Introduction

Imagine you read the sentence: “Mrs. Thompson gives her children some pasta.”

As a human, your brain instantly performs a feat of abstraction. You understand that “pasta” is a type of “food.” Because you know she is giving “food,” you can infer a consequence: “The children are well-fed.”

However, if you only viewed “pasta” as a physical object (an “entity”), the inference changes. If Mrs. Thompson gives an “entity,” the only safe inference is that the children “received an entity.” The nuance of feeding and being full is lost.

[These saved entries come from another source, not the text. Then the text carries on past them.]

(* ===== verification/Klib.v ===== *)
(** * The kernel's C library: libkern/klib.c

    Memory is the byte function of VmPage; a [char] is read as the byte it has
    in memory.  The loops bounded by a length recurse on it; the loops that
    run to a NUL byte take fuel, and [strlen_correct] and its siblings show
    that the distance to the NUL is enough.  [strdup] is in Kmem, with the
    allocator it calls. *)

From S2P Require Import Prelude VmPage.
Open Scope Z_scope.

(** The store of one byte. *)
Definition poke (a v : Z) (m : mem) : mem := λ x, if x =? a then v else m x.

Fixpoint memcmp (m : mem) (c1 c2 : Z) (count : nat) : Z :=
  match count with
  | O => 0
  | S n => if m c1 =? m c2 then memcmp m (c1 + 1) (c2 + 1) n
           else if m c1 <? m c2 then -1 else 1
  end.

(** [for (i = 0; i < len; i++) dst[i] = src[i]], from [i], [n] turns. *)
Fixpoint memcpy_loop (dst src i : Z) (n : nat) (m : mem) : mem :=
  match n with
  | O => m
  | S n' => memcpy_loop dst src (i + 1) n' (poke (dst + i) (m (src + i)) m)
  end.
(** Returns [dst]. *)
Definition memcpy (dst src : Z) (len : nat) (m : mem) : Z * mem :=
  (dst, memcpy_loop dst src 0 len m).

(** [*--t = *--f] and [*t++ = *f++], [n] times. *)
Fixpoint memmove_down (t f : Z) (n : nat) (m : mem) : mem :=
  match n with
  | O => m
  | S n' => memmove_down (t - 1) (f - 1) n' (poke (t - 1) (m (f - 1)) m)
  end.
Fixpoint memmove_up (t f : Z) (n : nat) (m : mem) : mem :=
  match n with
  | O => m
  | S n' => memmove_up (t + 1) (f + 1) n' (poke t (m f) m)
  end.
Definition memmove (dst src : Z) (n : nat) (m : mem) : Z * mem :=
  (dst, if src <? dst
        then memmove_down (dst + Z.of_nat n) (src + Z.of_nat n) n m
        else memmove_up dst src n m).

Fixpoint memset_loop (ss c : Z) (len : nat) (m : mem) : mem :=
  match len with
  | O => m
  | S n => memset_loop (ss + 1) c n (poke ss (w8 c) m)
  end.
Definition memset (b c : Z) (len : nat) (m : mem) : Z * mem := (b, memset_loop b c len m).

(** [None]: out of fuel. *)
Fixpoint strcmp (fuel : nat) (m : mem) (s1 s2 : Z) : option Z :=
  match fuel with
  | O => None
  | S n => if m s1 =? m s2
           then if m s1 =? 0 then Some 0 else strcmp n m (s1 + 1) (s2 + 1)
           else Some (m s1 - m s2)
  end.

(** The value returned is the final [dst], one past the NUL. *)
Fixpoint strcpy (fuel : nat) (dst src : Z) (m : mem) : option (Z * mem) :=
  match fuel with
  | O => None
  | S n => let c := m src in
           let m' := poke dst c m in
           if c =? 0 then Some (dst + 1, m') else strcpy n (dst + 1) (src + 1) m'
  end.

Fixpoint strlen_from (fuel : nat) (m : mem) (s : Z) : option Z :=
  match fuel with
  | O => None
  | S n => if m s =? 0 then Some s else strlen_from n m (s + 1)
  end.
Definition strlen (fuel : nat) (m : mem) (str : Z) : option Z :=
  (λ s, s - str) <$> strlen_from fuel m str.

(** ** What they compute *)

(** The bytes of a buffer, and of a NUL-terminated string without the NUL. *)
Definition bytes_at (m : mem) (a : Z) (n : nat) : list Z := (λ i, m (a + i)) <$> seqZ 0 (Z.of_nat n).
Definition cstring (m : mem) (a : Z) (l : list Z) : Prop :=
  bytes_at m a (length l) = l ∧ m (a + Z.of_nat (length l)) = 0 ∧ Forall (λ c, c ≠ 0) l.

Lemma bytes_at_S m a n : bytes_at m a (S n) = m a :: bytes_at m (a + 1) n.
Proof.
  unfold bytes_at. rewrite seqZ_cons by lia.
  replace (Z.pred (Z.of_nat (S n))) with (Z.of_nat n) by lia. csimpl. f_equal; [f_equal; lia|].
  rewrite <-(fmap_add_seqZ 1 0), <-list_fmap_compose. apply list_fmap_ext.
  intros ? i _. simpl. f_equal. lia.
Qed.

Lemma length_bytes_at m a n : length (bytes_at m a n) = n.
Proof. unfold bytes_at. rewrite length_fmap, length_seqZ. lia. Qed.

Lemma poke_eq a v m : poke a v m a = v.
Proof. unfold poke. by rewrite Z.eqb_refl. Qed.
Lemma poke_ne a v m x : x ≠ a → poke a v m x = m x.
Proof. intros. unfold poke. by rewrite (proj2 (Z.eqb_neq _ _)). Qed.

Lemma cstring_nil m a : cstring m a [] ↔ m a = 0.
Proof. unfold cstring. simpl. rewrite Z.add_0_r. split; [naive_solver|]. intros. by repeat split. Qed.

Lemma cstring_cons m a c l : cstring m a (c :: l) ↔ m a = c ∧ c ≠ 0 ∧ cstring m (a + 1) l.
Proof.
  unfold cstring. simpl length. rewrite bytes_at_S, Forall_cons.
  replace (a + Z.of_nat (S (length l))) with (a + 1 + Z.of_nat (length l)) by lia.
  split; [intros ([= ? ?] & ? & ? & ?)|intros (? & ? & ? & ? & ?)]; split_and!; congruence.
Qed.

Lemma memcpy_loop_spec dst src n m i :
  dst ≤ src ∨ src + i + Z.of_nat n ≤ dst + i →
  ∀ x, memcpy_loop dst src i n m x =
    if in_range (dst + i) (Z.of_nat n) x then m (src + (x - dst)) else m x.
Proof.
  revert i m. induction n as [|n IH]; intros i m Hd x.
  { simpl. by rewrite in_range_false by lia. }
  simpl memcpy_loop. rewrite IH by lia. unfold poke, in_range.
  zcases; f_equal; lia.
Qed.

Lemma memmove_up_spec t f n m :
  t ≤ f → ∀ x, memmove_up t f n m x = if in_range t (Z.of_nat n) x then m (f + (x - t)) else m x.
Proof.
  revert t f m. induction n as [|n IH]; intros t f m Hd x.
  { simpl. by rewrite in_range_false by lia. }
  simpl memmove_up. rewrite IH by lia. unfold poke, in_range.
  zcases; f_equal; lia.
Qed.

Lemma memmove_down_spec t f n m :
  f < t → ∀ x, memmove_down t f n m x =
    if in_range (t - Z.of_nat n) (Z.of_nat n) x then m (f + (x - t)) else m x.
Proof.
  revert t f m. induction n as [|n IH]; intros t f m Hd x.
  { simpl. by rewrite in_range_false by lia. }
  simpl memmove_down. rewrite IH by lia. unfold poke, in_range.
  zcases; f_equal; lia.
Qed.

Lemma memset_loop_spec ss c n m :
  ∀ x, memset_loop ss c n m x = if in_range ss (Z.of_nat n) x then w8 c else m x.
Proof.
  revert ss m. induction n as [|n IH]; intros ss m x.
  { simpl. by rewrite in_range_false by lia. }
  simpl memset_loop. rewrite IH. unfold poke, in_range. zcases.
Qed.

(** However source and destination overlap, [memmove] leaves at the
    destination the bytes the source had, changes nothing else and returns the
    destination; [memcpy] and [memset(_, 0, _)], where the ranges do not
    overlap forwards, do what the models of the page code take them to do. *)
Theorem memmove_correct dst src n m :
  fst (memmove dst src n m) = dst ∧
  (∀ x, snd (memmove dst src n m) x =
     if in_range dst (Z.of_nat n) x then m (src + (x - dst)) else m x) ∧
  (dst ≤ src ∨ src + Z.of_nat n ≤ dst →
     ∀ x, snd (memcpy dst src n m) x = mem_copy dst src (Z.of_nat n) m x) ∧
  ∀ x, snd (memset dst 0 n m) x = mem_zero dst (Z.of_nat n) m x.
Proof.
  split_and!; [done| | |].
  - intros x. unfold memmove. simpl. destruct (Z.ltb_spec src dst).
    + rewrite memmove_down_spec by lia. unfold in_range. zcases; f_equal; lia.
    + by rewrite memmove_up_spec by lia.
  - intros Hd x. unfold memcpy. simpl. rewrite memcpy_loop_spec by lia.
    unfold mem_copy. by rewrite Z.add_0_r.
  - intros x. unfold memset. simpl. by rewrite memset_loop_spec.
Qed.

(** Lexicographic comparison, of unsigned bytes. *)
Fixpoint lex (l1 l2 : list Z) : comparison :=
  match l1, l2 with
  | [], [] => Eq
  | [], _ :: _ => Lt
  | _ :: _, [] => Gt
  | c1 :: l1', c2 :: l2' => if c1 =? c2 then lex l1' l2' else if c1 <? c2 then Lt else Gt
  end.
Definition as_int (c : comparison) : Z := match c with Lt => -1 | Eq => 0 | Gt => 1 end.

Lemma lex_Eq l1 l2 : lex l1 l2 = Eq ↔ l1 = l2.
Proof.
  revert l2. induction l1 as [|c1 l1 IH]; intros [|c2 l2]; simpl; try done.
  destruct (Z.eqb_spec c1 c2) as [->|].
  - rewrite IH. naive_solver.
  - destruct (c1 <? c2); naive_solver.
Qed.

Lemma memcmp_lex m a b n : memcmp m a b n = as_int (lex (bytes_at m a n) (bytes_at m b n)).
Proof.
  revert a b. induction n as [|n IH]; intros a b; [done|].
  rewrite !bytes_at_S. simpl. rewrite IH. zcases; done.
Qed.

Lemma strcmp_lex fuel m s1 s2 l1 l2 :
  cstring m s1 l1 → cstring m s2 l2 → Forall (λ c, 0 ≤ c) l1 → Forall (λ c, 0 ≤ c) l2 →
  (length l1 < fuel)%nat → ∃ r, strcmp fuel m s1 s2 = Some r ∧ Z.sgn r = as_int (lex l1 l2).
Proof.
  revert s1 s2 l1 l2. induction fuel as [|fuel IH]; intros s1 s2 l1 l2 H1 H2 P1 P2 Hf; [lia|].
  simpl. destruct l1 as [|c1 l1], l2 as [|c2 l2];
    rewrite ?cstring_nil, ?cstring_cons in *; simpl in Hf.
  - exists 0. by rewrite H1, H2.
  - destruct H2 as (H2 & Hn & _). apply Forall_cons in P2 as [? _]. rewrite H1, H2.
    exists (0 - c2). rewrite (proj2 (Z.eqb_neq 0 c2)) by congruence. split; [done|].
    rewrite Z.sgn_neg by lia. done.
  - destruct H1 as (H1 & Hn & _). apply Forall_cons in P1 as [? _]. rewrite H1, H2.
    exists (c1 - 0). rewrite (proj2 (Z.eqb_neq c1 0)) by congruence. split; [done|].
    rewrite Z.sgn_pos by lia. done.
  - destruct H1 as (H1 & Hn1 & H1'), H2 as (H2 & Hn2 & H2').
    apply Forall_cons in P1 as [? P1], P2 as [? P2]. rewrite H1, H2. simpl.
    destruct (Z.eqb_spec c1 c2) as [->|Hne].
    + rewrite (proj2 (Z.eqb_neq c2 0)) by done. apply IH; auto with lia.
    + eexists. split; [done|]. destruct (Z.ltb_spec c1 c2);
        [rewrite Z.sgn_neg by lia|rewrite Z.sgn_pos by lia]; done.
Qed.

(** [memcmp] and [strcmp] order byte ranges and NUL-terminated strings
    lexicographically, bytes taken as unsigned; they give 0 exactly for equal
    contents. *)
Theorem compare_correct m s1 s2 l1 l2 n fuel :
  cstring m s1 l1 → cstring m s2 l2 → Forall (λ c, 0 ≤ c) l1 → Forall (λ c, 0 ≤ c) l2 →
  (length l1 < fuel)%nat →
  (∃ r, strcmp fuel m s1 s2 = Some r ∧ Z.sgn r = as_int (lex l1 l2) ∧ (r = 0 ↔ l1 = l2)) ∧
  memcmp m s1 s2 n = as_int (lex (bytes_at m s1 n) (bytes_at m s2 n)) ∧
  (memcmp m s1 s2 n = 0 ↔ bytes_at m s1 n = bytes_at m s2 n).
Proof.
  intros H1 H2 P1 P2 Hf. split_and!.
  - destruct (strcmp_lex fuel m s1 s2 l1 l2) as (r & Hr & Hs); [done..|].
    exists r. split_and!; [done..|]. rewrite <-lex_Eq, <-Z.sgn_null_iff, Hs. by destruct (lex l1 l2).
  - apply memcmp_lex.
  - rewrite memcmp_lex, <-lex_Eq. by destruct (lex (bytes_at m s1 n) _).
Qed.

Definition demo_mem : mem := λ x, if x =? 10 then 97 else if x =? 20 then 98 else 0.
Lemma compare_correct_witness :
  (∃ r, strcmp 2 demo_mem 10 20 = Some r ∧ Z.sgn r = as_int (lex [97] [98]) ∧ (r = 0 ↔ [97] = [98])) ∧
  memcmp demo_mem 10 20 1 = as_int (lex (bytes_at demo_mem 10 1) (bytes_at demo_mem 20 1)) ∧
  (memcmp demo_mem 10 20 1 = 0 ↔ bytes_at demo_mem 10 1 = bytes_at demo_mem 20 1).
Proof.
  apply (compare_correct demo_mem 10 20 [97] [98] 1 2); repeat constructor; simpl; lia.
Defined.

Lemma strlen_run fuel m a l : cstring m a l → (length l < fuel)%nat → strlen fuel m a = Some (Z.of_nat (length l)).
Proof.
  intros H Hf. unfold strlen.
  assert (strlen_from fuel m a = Some (a + Z.of_nat (length l))) as ->; [|simpl; f_equal; lia].
  revert a l H Hf. induction fuel as [|fuel IH]; intros a l H Hf; [lia|]. simpl.
  destruct l as [|c l]; rewrite ?cstring_nil, ?cstring_cons in *.
  - rewrite H. simpl. f_equal. lia.
  - destruct H as (Hc & Hn & H). rewrite Hc, (proj2 (Z.eqb_neq _ _)) by done. simpl in *.
    rewrite (IH _ l) by (done || lia). f_equal. lia.
Qed.

Lemma cstring_ext m m' a l :
  (∀ i, 0 ≤ i ≤ Z.of_nat (length l) → m' (a + i) = m (a + i)) → cstring m a l → cstring m' a l.
Proof.
  intros E (H1 & H2 & H3). unfold cstring. rewrite E by lia. split_and!; try done.
  rewrite <-H1 at 2. unfold bytes_at. apply list_fmap_ext. intros i z Hz.
  apply lookup_seqZ in Hz as [-> ?]. apply E. lia.
Qed.

Lemma strcpy_run fuel m dst src l :
  cstring m src l → (length l < fuel)%nat →
  dst + Z.of_nat (length l) < src ∨ src + Z.of_nat (length l) < dst →
  ∃ m', strcpy fuel dst src m = Some (dst + Z.of_nat (length l) + 1, m') ∧ cstring m' dst l ∧
    ∀ x, x < dst ∨ dst + Z.of_nat (length l) < x → m' x = m x.
Proof.
  revert m dst src l. induction fuel as [|fuel IH]; intros m dst src l H Hf Hd; [lia|].
  cbn [strcpy]. cbv zeta. destruct l as [|c l].
  - apply cstring_nil in H. rewrite H. simpl. eexists. rewrite Z.add_0_r. split; [done|].
    split; [by rewrite cstring_nil, poke_eq|]. intros. apply poke_ne. simpl in *. lia.
  - apply cstring_cons in H as (Hm & Hn & H'). rewrite Hm, (proj2 (Z.eqb_neq _ _)) by done.
    simpl in Hf, Hd. destruct (IH (poke dst c m) (dst + 1) (src + 1) l) as (m' & -> & Hc & Ho); [|lia..|].
    { eapply cstring_ext; [|exact H']. intros. apply poke_ne. lia. }
    exists m'. split; [do 2 f_equal; simpl; lia|]. split.
    + apply cstring_cons. rewrite Ho by lia. by rewrite poke_eq.
    + simpl. intros x Hx. rewrite Ho by lia. apply poke_ne. lia.
Qed.

(** [strlen] gives the length of a string; [strcpy] copies the string with its
    NUL and nothing else, and returns the address after the copied NUL, not the
    destination. *)
Theorem strcpy_correct fuel m dst src l :
  cstring m src l → (length l < fuel)%nat →
  dst + Z.of_nat (length l) < src ∨ src + Z.of_nat (length l) < dst →
  strlen fuel m src = Some (Z.of_nat (length l)) ∧
  ∃ m', strcpy fuel dst src m = Some (dst + Z.of_nat (length l) + 1, m') ∧ cstring m' dst l ∧
    strlen fuel m' dst = Some (Z.of_nat (length l)) ∧
    ∀ x, x < dst ∨ dst + Z.of_nat (length l) < x → m' x = m x.
Proof.
  intros H Hf Hd. split; [by apply strlen_run|].
  destruct (strcpy_run fuel m dst src l H Hf Hd) as (m' & ? & ? & ?).
  exists m'. split_and!; try done. by apply strlen_run.
Qed.

Lemma strcpy_correct_witness :
  strlen 2 demo_mem 10 = Some 1 ∧
  ∃ m', strcpy 2 30 10 demo_mem = Some (32, m') ∧ cstring m' 30 [97] ∧ strlen 2 m' 30 = Some 1 ∧
    ∀ x, x < 30 ∨ 31 < x → m' x = demo_mem x.
Proof.
  apply (strcpy_correct 2 demo_mem 30 10 [97]); [|simpl; lia..].
  repeat constructor; simpl; lia.
Defined.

This ability to switch between concept levels—seeing “pasta” as food versus object versus carbohydrate—is called abstract inference. While humans do this effortlessly, Pre-trained Language Models (PLMs) struggle with it. They often get stuck on specific words or fail to grasp the hierarchical nature of concepts.

In this post, we’ll dive into a research paper that tackles this problem head-on. The researchers introduce HiCon-EG (Hierarchical Conceptual Entailment Graph), a framework designed to help AI models understand the “Concept Pyramid.” We will explore how they use complex sentence simplification, entropy-based concept selection, and graph learning to teach machines common sense.

Figure 1: After conceptualizing events, models can infer more information. For example, when pasta is conceptualized as food, we can infer that PersonY Be.full.

The Problem: Missing the Forest for the Trees

Current Natural Language Inference (NLI) methods often rely on Entailment Graphs. These are networks where nodes are verbs (predicates) and edges represent logical relationships (if you sprint, you imply run).

While useful, traditional entailment graphs have two major blind spots:

  1. Polysemy: Words have multiple meanings. “Apple” can be a fruit or a tech company. Treating “Apple” as a single node confuses the model.
  2. Lack of Hierarchy: Existing models often map arguments to a limited set of fixed types (like just “Person” or “Location”). They miss the rich hierarchy of language. They don’t know that an “iPhone” is a “phone,” which is an “electronic device,” which is an “artifact.”

Without understanding these layers, models cannot make accurate abstract inferences. They miss the connection between “eating pasta” and “being full” because they don’t treat “pasta” specifically as “food.”

The Solution: HiCon-EG

The researchers propose the HiCon-EG framework. The core idea is to build a “conceptual pyramid” that organizes arguments hierarchically. This allows the model to learn entailment relations at different levels of granularity.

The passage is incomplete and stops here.